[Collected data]
'''

(* ===== verification/Tnum.v ===== *)
(** Tristate numbers: the bit-level half of the BPF verifier's value domain
    ([Tnum] of [bpf/verifier/src/domain.rs]).

    A tnum denotes the set of 64-bit words that agree with [value] on every
    bit outside [mask].  The operations are translated as they are written;
    the theorems state what each of them does to the set it denotes. *)

From S2P Require Import Prelude Word.

Record Tnum : Type := mk_tnum { value : Z; mask : Z }.

#[export] Instance Tnum_eq_dec : EqDecision Tnum.
Proof. solve_decision. Defined.

Definition SIGN : Z := 2 ^ 63.

(** [u64::leading_zeros]. *)
Definition leading_zeros (x : Z) : Z := if x =? 0 then 64 else 63 - Z.log2 x.

Module tnum.
Definition UNKNOWN : Tnum := mk_tnum 0 U64_MAX.

Definition ZERO : Tnum := mk_tnum 0 0.

Definition constant (v : Z) : Tnum := mk_tnum v 0.

Definition is_const (t : Tnum) : bool := t.(mask) =? 0.

Definition contains (t : Tnum) (v : Z) : bool := Z.land v (u64_not t.(mask)) =? t.(value).

Definition unsigned_bounds (t : Tnum) : Z * Z := (t.(value), Z.lor t.(value) t.(mask)).

Definition signed_bounds (t : Tnum) : Z * Z :=
  let can_be_neg := negb (Z.land (Z.lor t.(value) t.(mask)) SIGN =? 0) in
  let can_be_pos := Z.land t.(value) SIGN =? 0 in
  let lo := if can_be_neg then as_i64 (Z.lor t.(value) SIGN) else as_i64 t.(value) in
  let hi := if can_be_pos then as_i64 (Z.land (Z.lor t.(value) t.(mask)) (u64_not SIGN))
            else as_i64 (Z.lor t.(value) t.(mask)) in
  (lo, hi).

Definition from_unsigned_range (lo hi : Z) : Tnum :=
  if hi <? lo then UNKNOWN
  else
    let differing := Z.lxor lo hi in
    if differing =? 0 then constant lo
    else
      let bits := 64 - leading_zeros differing in
      if 64 <=? bits then UNKNOWN
      else
        let delta := u64_shl 1 bits - 1 in
        mk_tnum (Z.land hi (u64_not delta)) delta.

Definition join (a b : Tnum) : Tnum :=
  let mu := Z.lor (Z.lor a.(mask) b.(mask)) (Z.lxor a.(value) b.(value)) in
  mk_tnum (Z.land a.(value) (u64_not mu)) mu.

Definition meet (a b : Tnum) : option Tnum :=
  if negb (Z.land (Z.lxor a.(value) b.(value)) (u64_not (Z.lor a.(mask) b.(mask))) =? 0)
  then None
  else
    let mu := Z.land a.(mask) b.(mask) in
    Some (mk_tnum (Z.land (Z.lor a.(value) b.(value)) (u64_not mu)) mu).

Definition is_subset_of (a b : Tnum) : bool :=
  (Z.land a.(mask) (u64_not b.(mask)) =? 0) &&
  (Z.land (Z.lxor a.(value) b.(value)) (u64_not b.(mask)) =? 0).

Definition add (a b : Tnum) : Tnum :=
  let sm := u64 (a.(mask) + b.(mask)) in
  let sv := u64 (a.(value) + b.(value)) in
  let sigma := u64 (sm + sv) in
  let chi := Z.lxor sigma sv in
  let mu := Z.lor (Z.lor chi a.(mask)) b.(mask) in
  mk_tnum (Z.land sv (u64_not mu)) mu.

Definition sub (a b : Tnum) : Tnum :=
  let dv := u64 (a.(value) - b.(value)) in
  let alpha := u64 (dv + a.(mask)) in
  let beta := u64 (dv - b.(mask)) in
  let chi := Z.lxor alpha beta in
  let mu := Z.lor (Z.lor chi a.(mask)) b.(mask) in
  mk_tnum (Z.land dv (u64_not mu)) mu.

Definition and (a b : Tnum) : Tnum :=
  let alpha := Z.lor a.(value) a.(mask) in
  let beta := Z.lor b.(value) b.(mask) in
  let v := Z.land a.(value) b.(value) in
  mk_tnum v (Z.land (Z.land alpha beta) (u64_not v)).

Definition or (a b : Tnum) : Tnum :=
  let v := Z.lor a.(value) b.(value) in
  let mu := Z.lor a.(mask) b.(mask) in
  mk_tnum v (Z.land mu (u64_not v)).

Definition xor (a b : Tnum) : Tnum :=
  let v := Z.lxor a.(value) b.(value) in
  let mu := Z.lor a.(mask) b.(mask) in
  mk_tnum (Z.land v (u64_not mu)) mu.

Definition shl (t : Tnum) (n : Z) : Tnum :=
  if 64 <=? n then ZERO else mk_tnum (u64_shl t.(value) n) (u64_shl t.(mask) n).

Definition shr (t : Tnum) (n : Z) : Tnum :=
  if 64 <=? n then ZERO else mk_tnum (Z.shiftr t.(value) n) (Z.shiftr t.(mask) n).

Definition sar (t : Tnum) (n : Z) : Tnum :=
  let n := if 64 <=? n then 63 else n in
  mk_tnum (u64 (Z.shiftr (as_i64 t.(value)) n)) (u64 (Z.shiftr (as_i64 t.(mask)) n)).

(** The loop of [mul]: at most [steps] more iterations. *)
Fixpoint mul_loop (steps : nat) (acc a b : Tnum) : Tnum :=
  match steps with
  | O => acc
  | S steps =>
      if negb (Z.lor a.(value) a.(mask) =? 0) then
        let acc :=
          if negb (Z.land a.(value) 1 =? 0) then add acc b
          else if negb (Z.land a.(mask) 1 =? 0)
          then add acc (mk_tnum 0 (Z.lor b.(value) b.(mask)))
          else acc in
        mul_loop steps acc (shr a 1) (shl b 1)
      else acc
  end.

Definition mul (a b : Tnum) : Tnum := mul_loop 64 ZERO a b.

Definition zero_extend (t : Tnum) (bits : Z) : Tnum :=
  if 64 <=? bits then t
  else
    let keep := u64_shl 1 bits - 1 in
    mk_tnum (Z.land t.(value) keep) (Z.land t.(mask) keep).

(** [shift] is 64 when [bits] is 0; the release build reduces the amount of a
    shift modulo the width. *)
Definition sign_extend (t : Tnum) (bits : Z) : Tnum :=
  if 64 <=? bits then t
  else
    let shift := (64 - bits) mod 64 in
    mk_tnum (u64 (Z.shiftr (as_i64 (u64_shl t.(value) shift)) shift))
            (u64 (Z.shiftr (as_i64 (u64_shl t.(mask) shift)) shift)).
End tnum.
(** Two neighbours in the range differ in every bit up to the highest
    difference of its ends. *)
Lemma range_neighbours lo hi n :
  is_u 64 lo -> is_u 64 hi -> lo < hi -> n = Z.log2 (Z.lxor lo hi) ->
  exists m, lo <= m - 1 /\ m <= hi /\
    forall i, 0 <= i <= n -> Z.testbit (m - 1) i = negb (Z.testbit m i).
Proof.
  intros Hl Hh L E. destruct (range_bits lo hi n Hl Hh L E) as (Hn & P & El & Eh).
  assert (S : Z.shiftr lo n + 1 = Z.shiftr hi n)
    by (rewrite !(shiftr_step _ n), P, El, Eh by lia; simpl Z.b2z; lia).
  exists (Z.shiftr hi n * 2 ^ n). rewrite !Z.shiftr_div_pow2 in * by lia.
  assert (0 < 2 ^ n) by (apply Z.pow_pos_nonneg; lia).
  pose proof (Z.div_mod lo (2 ^ n)). pose proof (Z.mod_pos_bound lo (2 ^ n)).
  pose proof (Z.div_mod hi (2 ^ n)). pose proof (Z.mod_pos_bound hi (2 ^ n)).
  split; [nia |]. split; [nia |]. intros i Hi. rewrite testbit_sub by lia.
  assert (M : wrap i (hi / 2 ^ n * 2 ^ n) = 0).
  { unfold wrap. replace n with (n - i + i) at 2 by lia. rewrite Z.pow_add_r, Z.mul_assoc by lia.
    apply Z.mod_mul, Z.pow_nonzero; lia. }
  unfold borrow. rewrite M. destruct (Z.eq_dec i 0) as [-> | Ni].
  - change (wrap 0 1) with 0. change (Z.testbit 1 0) with true. rewrite Z.ltb_irrefl. btauto.
  - rewrite wrap_small by (split; [lia | apply Z.pow_gt_1; lia]).
    rewrite (testbit_high 1 1 i) by (unfold is_u; lia). change (0 <? 1) with true. btauto.
Qed.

'''

THE PROBLEM: Gather each line of the records holding the string "bool".

EXERCISE ANSWER:
Definition is_const (t : Tnum) : bool := t.(mask) =? 0.
Definition contains (t : Tnum) (v : Z) : bool := Z.land v (u64_not t.(mask)) =? t.(value).
Definition is_subset_of (a b : Tnum) : bool :=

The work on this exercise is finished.